The memorandum is not the official legal position of the NLRB; however, if it is adopted and broadly applied by the NLRB, it could have significant impacts on the business operations of many employers — with one important limitation. The NLRA does not apply to managerial or supervisory employees. Given that noncompetes and stay-or-pay provisions tend to be directed at these higher-level employees, the memorandum could be of limited application.
First, Abruzzo advocates in the memorandum for the NLRB to require employers to pay “make whole” damages to employees who have signed an unlawful noncompete or against whom an unlawful noncompete has been enforced.[1] To do so, current and former employees would be permitted to demonstrate that they were deprived of a better job opportunity as the result of a noncompete.[2] Damages could include, for example, the difference between the wages they would have received and what they did receive because they were foreclosed from pursuing certain competitive opportunities.
Second, Abruzzo targets “stay-or-pay” provisions, arguing that these provisions function like noncompetes by financially binding employees to their roles, thus limiting their freedom of choice. Traditional “stay-or-pay” provisions tie cash payments of some form (e.g., training costs, educational coverage, or bonuses) to employees remaining in their role. Employees must repay the financial benefits if they terminate their employment within a certain timeframe. According to the memorandum, “Employers do not have a legitimate business interest in forcing employees to remain employed in a given workplace against their will through the use of coercive contractual arrangements.” Abruzzo therefore urges the NLRB to find that such provisions be deemed presumptively unlawful.[3]
The NLRB’s position on noncompetes and “stay-or-pay” provisions is consistent with what many see as a growing trend disfavoring enforcement of such restrictive covenants, particularly among low wage earners. For example, the memorandum cites to the Federal Trade Commission’s (FTC) recent Non-Compete Clause Rule, which attempted to broadly ban essentially all noncompetes. The FTC’s Rule was set aside by a federal court in Texas in August; however, the more than 300-page guidance issued alongside the Rule is proving to be fertile ground for anti-noncompete advocates. Abruzzo previously entered into a memoranda of understanding with the US Department of Justice’s Antitrust Division, the FTC, and the Consumer Financial Protection Bureau to “advance a whole of government approach to the anticompetitive and unfair effects of restrictions on mobility.”

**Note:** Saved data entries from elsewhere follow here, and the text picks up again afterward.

(** X5.  A pawn move to another file that lands on an empty square is
    among the moves the generator returns only when the last move
    recorded was a pawn of the other side advancing two ranks and
    landing on the square beside the pawn, on the file the pawn moves
    to: en passant is offered on the very next move only. *)
Theorem diagonal_pawn_move_to_empty_square (e : Engine) (row col r c : Z) (p : Piece)
  (Hpawn : getPiece (board e) row col = Some p) (Htype : ptype p = Pawn)
  (Hmove : In (r, c) (calculatePossibleMoves e row col).1)
  (Hfile : c ≠ col) (Hempty : getPiece (board e) r c = None) :
  r = row + (match pcolor p with White => -1 | Black => 1 end)
  ∧ Z.abs (c - col) = 1
  ∧ ∃ lm, lastMove e = Some lm
          ∧ ptype (md_piece lm) = Pawn
          ∧ pcolor (md_piece lm) = opponent (pcolor p)
          ∧ Z.abs ((md_from lm).1 - (md_to lm).1) = 2
          ∧ md_to lm = (row, c).
Proof.
  destruct (calculatePossibleMoves_pseudo e row col p (r, c) Hpawn Hmove) as [Hturn Hps].
  unfold pseudoMoves in Hps. rewrite Htype in Hps. unfold calculatePawnMoves in Hps.
  cbv zeta in Hps.
  assert (Hdiag : ∀ dc, Z.abs dc = 1 →
    In (r, c)
      (if isInBounds (row + match pcolor p with White => -1 | Black => 1 end) (col + dc)
       then (if isOpponentAt (board e)
                  (row + match pcolor p with White => -1 | Black => 1 end) (col + dc)
                  (opponent (pcolor p))
             then [(row + match pcolor p with White => -1 | Black => 1 end, col + dc)]
             else [])
            ++ (if isEmptyAt (board e)
                     (row + match pcolor p with White => -1 | Black => 1 end) (col + dc)
                   && enPassantAllowed (lastMove e) (opponent (pcolor p)) row (col + dc)
                then [(row + match pcolor p with White => -1 | Black => 1 end, col + dc)]
                else [])
       else []) →
    r = row + match pcolor p with White => -1 | Black => 1 end
    ∧ Z.abs (c - col) = 1
    ∧ ∃ lm, lastMove e = Some lm
            ∧ ptype (md_piece lm) = Pawn
            ∧ pcolor (md_piece lm) = opponent (pcolor p)
            ∧ Z.abs ((md_from lm).1 - (md_to lm).1) = 2
            ∧ md_to lm = (row, c)).
  { intros dc Hdc Hin. destruct (isInBounds _ _) eqn:Hb in Hin; [|by destruct Hin].
    apply in_app_or in Hin as [Hin|Hin].
    - destruct (isOpponentAt _ _ _ _) eqn:Hopp in Hin; [|by destruct Hin].
      destruct Hin as [[= <- <-]|[]]. unfold isOpponentAt in Hopp.
      by rewrite Hempty in Hopp.
    - destruct (_ && _) eqn:Hep in Hin; [|by destruct Hin].
      destruct Hin as [[= <- <-]|[]].
      apply andb_true_iff in Hep as [_ Hep]. unfold enPassantAllowed in Hep.
      destruct (lastMove e) as [lm|]; [|done].
      repeat (apply andb_true_iff in Hep as [Hep ?]).
      unfold type_eqb, color_eqb in *.
      repeat match goal with
             | H : bool_decide _ = true |- _ => apply bool_decide_eq_true in H
             | H : (_ =? _) = true |- _ => apply Z.eqb_eq in H
             end.
      split; [done|]. split; [lia|]. exists lm. repeat split; try done.
      destruct (md_to lm) as [tr tc]. simpl in *. congruence. }
  apply in_app_or in Hps as [Hfwd|Hps].
  { destruct (_ && _) eqn:H1 in Hfwd; [|by destruct Hfwd].
    destruct Hfwd as [[= <- <-]|Hfwd]; [done|].
    destruct (_ && _) eqn:H2 in Hfwd; [|by destruct Hfwd].
    destruct Hfwd as [[= <- <-]|[]]; done. }
  apply in_app_or in Hps as [Hl|Hr]; [by apply (Hdiag (-1))|by apply (Hdiag 1)].
Qed.

(** 1.e4 a6 2.e5 d5: the black pawn has just passed the white pawn on
    e5. *)
Definition enPassantGame : list (Z * Z * Z * Z) :=
  [ (6, 4, 4, 4); (1, 0, 2, 0); (4, 4, 3, 4); (1, 3, 3, 3) ].

Lemma diagonal_pawn_move_to_empty_square_witness :
  2 = 3 + -1
  ∧ Z.abs (3 - 4) = 1
  ∧ ∃ lm, lastMove (engineAfter enPassantGame) = Some lm
          ∧ ptype (md_piece lm) = Pawn
          ∧ pcolor (md_piece lm) = opponent White
          ∧ Z.abs ((md_from lm).1 - (md_to lm).1) = 2
          ∧ md_to lm = (3, 3).
Proof.
  apply (diagonal_pawn_move_to_empty_square (engineAfter enPassantGame) 3 4 2 3
           (mkPiece Pawn White true)).
  - vm_compute. reflexivity.
  - reflexivity.
  - vm_compute. tauto.
  - discriminate.
  - vm_compute. reflexivity.
Defined.

(** ** ChessEngineCore: what an applied move leaves behind *)

Lemma wf_markMoved b r c b1 : wf_board b → markMoved b r c = Returned b1 → wf_board b1.
Proof.
  unfold markMoved. destruct (getPiece b r c); [|done].
  intros Hwf [= <-]. by apply wf_setPiece.
Qed.

(** The engine [finishMove] builds before it tests for the end of the
    game. *)
Definition afterMove (e : Engine) (piece : Piece) (moveData : MoveData)
  (toRow toCol : Z) (b1 : Board) : Engine :=
  let promotes := type_eqb (ptype piece) Pawn && ((toRow =? 0) || (toRow =? 7)) in
  let check' := isKingInCheck b1 (opponent (turn e)) in
  mkEngine b1 (opponent (turn e))
    (pushHistory (moveHistory e) (maxMoveHistory e) moveData)
    (capturedWhite e) (capturedBlack e) check' (gameOver e) (Some moveData)
    (if promotes then Some (toRow, toCol) else promotingPawn e) (moveCount e + 1)
    (if check' then checksGiven e + 1 else checksGiven e)
    (castlesPerformed e) (enPassantCount e) (allowUndo e) (maxMoveHistory e).

Definition set_gameOver (e : Engine) (over : bool) : Engine :=
  mkEngine (board e) (turn e) (moveHistory e) (capturedWhite e) (capturedBlack e)
    (check e) over (lastMove e) (promotingPawn e) (moveCount e)
    (checksGiven e) (castlesPerformed e) (enPassantCount e) (allowUndo e)
    (maxMoveHistory e).

Lemma finishMove_spec e piece md res toRow toCol res' e' :
  wf_board (board e) →
  finishMove e piece md res toRow toCol = Returned (res', e') →
  ∃ b1, markMoved (board e) toRow toCol = Returned b1
        ∧ e' = set_gameOver (afterMove e piece md toRow toCol b1)
                 (hasNoLegalMoves (afterMove e piece md toRow toCol b1)).1.
Proof.
  intros Hwf H. unfold finishMove in H.
  destruct (markMoved (board e) toRow toCol) as [b1|] eqn:Hmark; [|done].
  exists b1. split; [done|]. cbv zeta in H.
  set (e2 := afterMove e piece md toRow toCol b1).
  match type of H with context [isCheckmate ?x] => change x with e2 in H end.
  assert (Hwf2 : wf_board (board e2)) by (by apply (wf_markMoved _ _ _ _ Hwf Hmark)).
  pose proof (hasNoLegalMoves_loop_restores e2 allSquares Hwf2) as Hno.
  fold (hasNoLegalMoves e2) in Hno.
  unfold isCheckmate, isStalemate in H.
  destruct (check e2) eqn:Hchk; cbn [negb] in H.
  - destruct (hasNoLegalMoves e2) as [no e3]. cbn [snd] in Hno. subst e3.
    destruct no.
    + by injection H as <- <-.
    + rewrite Hchk in H. by injection H as <- <-.
  - rewrite Hchk in H.
    destruct (hasNoLegalMoves e2) as [no e3]. cbn [snd] in Hno. subst e3.
    by injection H as <- <-.
Qed.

Notably, the makeup of the NLRB and its associated rulings can be impacted by the sitting administration. As such, the November elections could alter the leadership, composition, and policies of the NLRB, including the current focus on restrictive covenants. Nevertheless, employers should continue to review and assess the need for and use of restrictive covenants and adopt a state-by-state, case-by-case analysis for their use and justification, as this restrictive trend has existed in state courts and legislatures nationwide for a number of years and is unlikely to be impacted by a change in administration regardless of political party. Employers should also be prepared for current and former employees to use Abruzzo’s memorandum, as well as the FTC’s 300-page Rule guidance to argue against the imposition of restrictions. Alternative strategies, such as confidentiality agreements, non-solicitation clauses, and robust trade secret protections should be considered to better safeguard business interests.

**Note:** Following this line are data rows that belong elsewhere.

(** ** A sample scene *)

(** Cell 0 is a Game Object without a body, cell 1 a Game Object whose body
    is cell 2 with the velocity vector of cell 3, cell 4 a Rectangle, cells 5
    and 7 configuration records (the second one brings hooks and a class of
    its own), cell 6 an array of the two Game Objects and cell 8 an array of
    the two configuration records. *)
Definition sample_heap : list obj :=
  [ Obj InstanceObject [("name", VStr "ship")] [];
    Obj InstanceObject [("name", VStr "rock"); ("body", VRef 2)] [];
    Obj InstanceObject [("gameObject", VRef 1); ("velocity", VRef 3)] [];
    Obj InstanceObject [("x", VNum 0); ("y", VNum 0)] [];
    Obj InstanceObject [("width", VNum 800); ("height", VNum 600)] [];
    Obj PlainObject [ ("collideWorldBounds", VBool true);
                      ("customBoundsRectangle", VRef 4);
                      ("velocityX", VNum 5) ] [];
    Obj ArrayObject [] [VRef 0; VRef 1];
    Obj PlainObject [ ("classType", VFun (OtherFunction 1));
                      ("internalCreateCallback", VFun (OtherFunction 2));
                      ("mass", VNum 3) ] [];
    Obj ArrayObject [] [VRef 5; VRef 7] ].

Definition sample_state : state := {| heap := sample_heap; trace := [] |}.

(** A group whose defaults come from the configuration record of cell 5. *)
Definition sample_group : group :=
  {| world := VNull;
     physicsType := DYNAMIC_BODY;
     defaults := PhysicsGroup_defaults sample_heap (VRef 5);
     type := "PhysicsGroup";
     children := [] |}.

(** The sample scene with a physics World in cell 9, and groups of that
    World: one with the defaults of the configuration record of cell 5, one
    without defaults. *)
Definition world_heap : list obj := sample_heap ++ [Obj WorldObject [] []].

Definition world_state : state := {| heap := world_heap; trace := [] |}.

Definition world_group : group :=
  {| world := VRef 9;
     physicsType := DYNAMIC_BODY;
     defaults := PhysicsGroup_defaults sample_heap (VRef 5);
     type := "PhysicsGroup";
     children := [] |}.

Definition bare_group : group :=
  {| world := VRef 9;
     physicsType := DYNAMIC_BODY;
     defaults := [];
     type := "PhysicsGroup";
     children := [] |}.

(** Three Game Objects (cells 0-2) with their bodies (cells 3-5) and the
    velocity vectors of the bodies (cells 6-8), and the group of the three. *)
Definition fleet_heap : list obj :=
  [ Obj InstanceObject [("body", VRef 3)] [];
    Obj InstanceObject [("body", VRef 4)] [];
    Obj InstanceObject [("body", VRef 5)] [];
    Obj InstanceObject [("gameObject", VRef 0); ("velocity", VRef 6); ("mass", VNum 1)] [];
    Obj InstanceObject [("gameObject", VRef 1); ("velocity", VRef 7); ("mass", VNum 1)] [];
    Obj InstanceObject [("gameObject", VRef 2); ("velocity", VRef 8); ("mass", VNum 1)] [];
    Obj InstanceObject [("x", VNum 1); ("y", VNum 2)] [];
    Obj InstanceObject [("x", VNum 3); ("y", VNum 4)] [];
    Obj InstanceObject [("x", VNum 5); ("y", VNum 6)] [] ].

Definition fleet_state : state := {| heap := fleet_heap; trace := [] |}.

Definition fleet : group :=
  {| world := VNull;
     physicsType := DYNAMIC_BODY;
     defaults := [];
     type := "PhysicsGroup";
     children := [VRef 0; VRef 1; VRef 2] |}.

(** ** Property lists and the store *)

Section PropertyLists.

Implicit Types (k : string) (v : value) (ps : list (string * value)).

Lemma lookup_prop_assign_eq k v ps :
  lookup_prop k (assign_prop k v ps) = Some v.
Proof.
  induction ps as [|[k' v'] ps IH]; simpl.
  - by rewrite String.eqb_refl.
  - destruct (String.eqb k k') eqn:E; simpl.
    + by rewrite String.eqb_refl.
    + by rewrite E.
Qed.

Lemma lookup_prop_assign_ne k k' v ps :
  k <> k' -> lookup_prop k' (assign_prop k v ps) = lookup_prop k' ps.
Proof.
  intros Hne. induction ps as [|[k0 v0] ps IH]; simpl.
  - apply String.eqb_neq in Hne. rewrite String.eqb_sym in Hne. by rewrite Hne.
  - destruct (String.eqb k k0) eqn:E; simpl.
    + apply String.eqb_eq in E. subst k0.
      apply String.eqb_neq in Hne. rewrite String.eqb_sym in Hne. by rewrite Hne.
    + by rewrite IH.
Qed.

(** Writing the value a property already has changes nothing. *)
Lemma assign_prop_id k v ps :
  lookup_prop k ps = Some v -> assign_prop k v ps = ps.
Proof.
  induction ps as [|[k' v'] ps IH]; simpl; [done|].
  destruct (String.eqb k k') eqn:E.
  - apply String.eqb_eq in E. by intros [= ->]; subst.
  - intros H. by rewrite IH.
Qed.

(** In an object, where keys are not repeated, each entry is what its key
    looks up. *)
Lemma lookup_prop_NoDup k v ps :
  NoDup (map fst ps) -> (k, v) ∈ ps -> lookup_prop k ps = Some v.
Proof.
  induction ps as [|[k' v'] ps IH]; simpl; intros Hnd Hin.
  - by apply elem_of_nil in Hin.
  - apply NoDup_cons in Hnd as [Hk Hnd].
    apply elem_of_cons in Hin as [[= -> ->]|Hin].
    + by rewrite String.eqb_refl.
    + destruct (String.eqb k k') eqn:E.
      * apply String.eqb_eq in E. subst k'. exfalso. apply Hk.
        apply list_elem_of_fmap. by exists (k, v).
      * by apply IH.
Qed.

End PropertyLists.

Section Store.

Implicit Types (h : list obj) (l : loc) (k : string) (v : value).

Lemma length_store h l k v : length (store h l k v) = length h.
Proof. unfold store. destruct (h !! l); [apply length_insert|done]. Qed.

Lemma field_store h l k v l' k' :
  is_Some (h !! l) ->
  field (store h l k v) l' k' =
    if decide (l = l' /\ k = k') then Some v else field h l' k'.
Proof.
  intros [o Ho]. unfold store, field. rewrite Ho.
  destruct (decide (l = l')) as [<-|Hl].
  - rewrite list_lookup_insert_eq; [|by eapply lookup_lt_Some].
    rewrite Ho. simpl.
    destruct (decide (k = k')) as [<-|Hk].
    + rewrite decide_True by done. apply lookup_prop_assign_eq.
    + rewrite decide_False by tauto. by apply lookup_prop_assign_ne.
  - rewrite list_lookup_insert_ne by done.
    by rewrite decide_False by tauto.
Qed.

Lemma store_is_Some h l k v l' : is_Some (store h l k v !! l') <-> is_Some (h !! l').
Proof. rewrite !lookup_lt_is_Some. by rewrite length_store. Qed.

Lemma store_id h l k v : field h l k = Some v -> store h l k v = h.
Proof.
  unfold field, store. destruct (h !! l) as [o|] eqn:Ho; simpl; [|done].
  intros H. rewrite (assign_prop_id _ _ _ H).
  apply list_insert_id. rewrite Ho. by destruct o.
Qed.

(** Cells other than [l] are not touched. *)
Lemma store_other h l k v l' : l <> l' -> store h l k v !! l' = h !! l'.
Proof.
  intros Hne. unfold store. destruct (h !! l); [|done].
  by apply list_lookup_insert_ne.
Qed.

End Store.

(** ** Running computations *)

Section Running.

Lemma run_bind {A B : Type} (m : M A) (f : A -> M B) (s : state) :
  (m ≫= f) s = match m s with Some (a, s') => f a s' | None => None end.
Proof. reflexivity. Qed.

Lemma run_ret {A : Type} (a : A) (s : state) : (mret a : M A) s = Some (a, s).
Proof. reflexivity. Qed.

(** A method call on a World goes through. *)
Lemma run_World_call (w : value) (method : M unit) (s : state) :
  is_World (heap s) w = true -> World_call w method s = method s.
Proof. intros H. unfold World_call. by rewrite H. Qed.

Lemma run_get (l : loc) (k : string) (o : obj) (s : state) :
  heap s !! l = Some o -> get (VRef l) k s = Some (prop_get (props o) k, s).
Proof. intros H. unfold get. by rewrite H. Qed.

Lemma run_put (l : loc) (k : string) (x : value) (s : state) :
  is_Some (heap s !! l) ->
  put (VRef l) k x s = Some (tt, {| heap := store (heap s) l k x; trace := trace s |}).
Proof. intros [o H]. unfold put, store. by rewrite H. Qed.

End Running.

Section Traces.

Lemma defined_entries_cons (k : string) (v : value) (l : list (string * value)) :
  defined_entries ((k, v) :: l) =
    if is_undefined v then defined_entries l else (k, v) :: defined_entries l.
Proof. unfold defined_entries. simpl. unfold is_defined. simpl. by destruct (is_undefined v). Qed.

Lemma attach_calls_app (t1 t2 : list event) :
  attach_calls (t1 ++ t2) = (attach_calls t1 + attach_calls t2)%nat.
Proof. unfold attach_calls. by rewrite List.filter_app, length_app. Qed.

Lemma detach_calls_app (t1 t2 : list event) :
  detach_calls (t1 ++ t2) = (detach_calls t1 + detach_calls t2)%nat.
Proof. unfold detach_calls. by rewrite List.filter_app, length_app. Qed.

Lemma attach_calls_setter_calls (b : loc) (table : list (string * value)) :
  attach_calls (setter_calls b table) = 0%nat.
Proof.
  unfold setter_calls. induction (defined_entries table) as [|kv l IH]; [done|].
  exact IH.
Qed.

End Traces.

(** ** The creation hook *)

Section CreationHook.

Variable table : list (string * value).

(** The loop calls the setters of the entries that hold a value, one after
    the other, and each call overwrites its slot of the body. *)
Lemma run_defaults_loop (entries : list (string * value)) (b : loc) (s : state) :
  (forall k v, (k, v) ∈ entries -> prop_get table k = v) ->
  (forall kv, kv ∈ defined_entries entries -> is_setter kv.1) ->
  is_Some (heap s !! b) ->
  for_each (visit_default table (VRef b)) (map fst entries) s =
    Some (tt, {| heap := foldl (setter_store b) (heap s) (defined_entries entries);
                 trace := trace s ++ setter_calls b entries |}).
Proof.
  revert s. induction entries as [|[k v] entries IH]; intros s Hget Hset Hb.
  - simpl. unfold setter_calls. simpl. rewrite app_nil_r. by destruct s.
  - cbn [map fst for_each]. rewrite run_bind.
    assert (Hv : prop_get table k = v) by (apply Hget; left).
    unfold visit_default at 1. cbv zeta. rewrite Hv.
    unfold setter_calls in *. rewrite defined_entries_cons in *.
    destruct (is_undefined v) eqn:Hu; cbn [negb].
    + rewrite run_ret. apply IH; [|done..]. intros k' v' H. apply Hget. by right.
    + destruct (Hset (k, v)) as [slot Hslot]; [left|]. cbn [fst] in Hslot.
      unfold Body_call. rewrite Hslot, run_bind. cbn [log].
      rewrite run_put by done. cbn [heap trace].
      rewrite IH; cbn [heap trace].
      * cbn [map foldl fst snd].
        replace (setter_store b (heap s) (k, v)) with (store (heap s) b slot v)
          by (unfold setter_store; cbn [fst snd]; by rewrite Hslot).
        by rewrite <- app_assoc.
      * intros k' v' H. apply Hget. by right.
      * intros kv H. apply Hset. by right.
      * by apply store_is_Some.
Qed.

ArentFox Schiff will continue monitoring developments in this area, and we are available to advise how your business can protect itself in the rapidly changing landscape surrounding restrictive covenants.
[1] The October 7 memorandum adds to Abruzzo’s earlier May 2023 guidance, in which she took the position that, except in limited circumstances, “the proffer, maintenance, or enforcement of non-compete provisions” violates the NLRA. A detailed discussion of the May 2023 memorandum can be found in our prior alert, here.

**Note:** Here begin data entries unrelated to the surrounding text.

Arguments fetches {Blob} _.
Arguments zip {Blob} _.
Arguments console {Blob} _.
Arguments downloads {Blob} _.
Arguments zip_file {Blob} n data st.
Arguments console_error {Blob} msg error st.
Arguments issue_fetch {Blob} image st.
Arguments fetched {Response Blob} fetch blob i image.
Arguments settle {Response Blob} fetch blob images i st.
Arguments downloadAllAsZip {Response Blob} fetch blob schedule images.

(** ** Notions of the specification *)

(** Stem: the name up to its first dot. *)
Fixpoint stem (n : jsstring) : jsstring :=
  match n with
  | [] => []
  | c :: n' => if N.eqb c dot then [] else c :: stem n'
  end.

(** The number of work units of a run, per mode. *)
Definition work_units (s : AppState) : nat :=
  match mode s with
  | OneModelNOutfits => length (outfits s)
  | NModelsOneOutfit => length (models s)
  | Editor => 1
  | Generator => 1
  | PosterPlacement => length (poster s)
  end.

(** A run may start: the button that calls [handleGenerate] is enabled. *)
Definition may_start (s : AppState) : Prop := isGenerateButtonDisabled s = false.

(** An instruction that is not empty once trimmed. *)
Definition non_empty (instruction : jsstring) : Prop := trim instruction <> [].

Definition is_fulfilled (o : Outcome) : bool :=
  match o with
  | Fulfilled _ => true
  | Rejected _ => false
  end.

[2] The memorandum sets forth a three-part test for employees to show that they were deprived of such an opportunity: (1) there was a vacancy available for a job with a better compensation package, (2) they were qualified for the job, and (3) they were discouraged from applying for or accepting the job because of the noncompete provision.
[3] An employer may rebut this presumption by showing that the provision advances a legitimate business interest and is narrowly tailored. To do so, they must show the provision (1) is voluntarily entered into in exchange for a benefit, (2) has a reasonable and specific repayment amount, (3) has a reasonable “stay” period, and (4) does not require repayment if the employee is terminated without cause.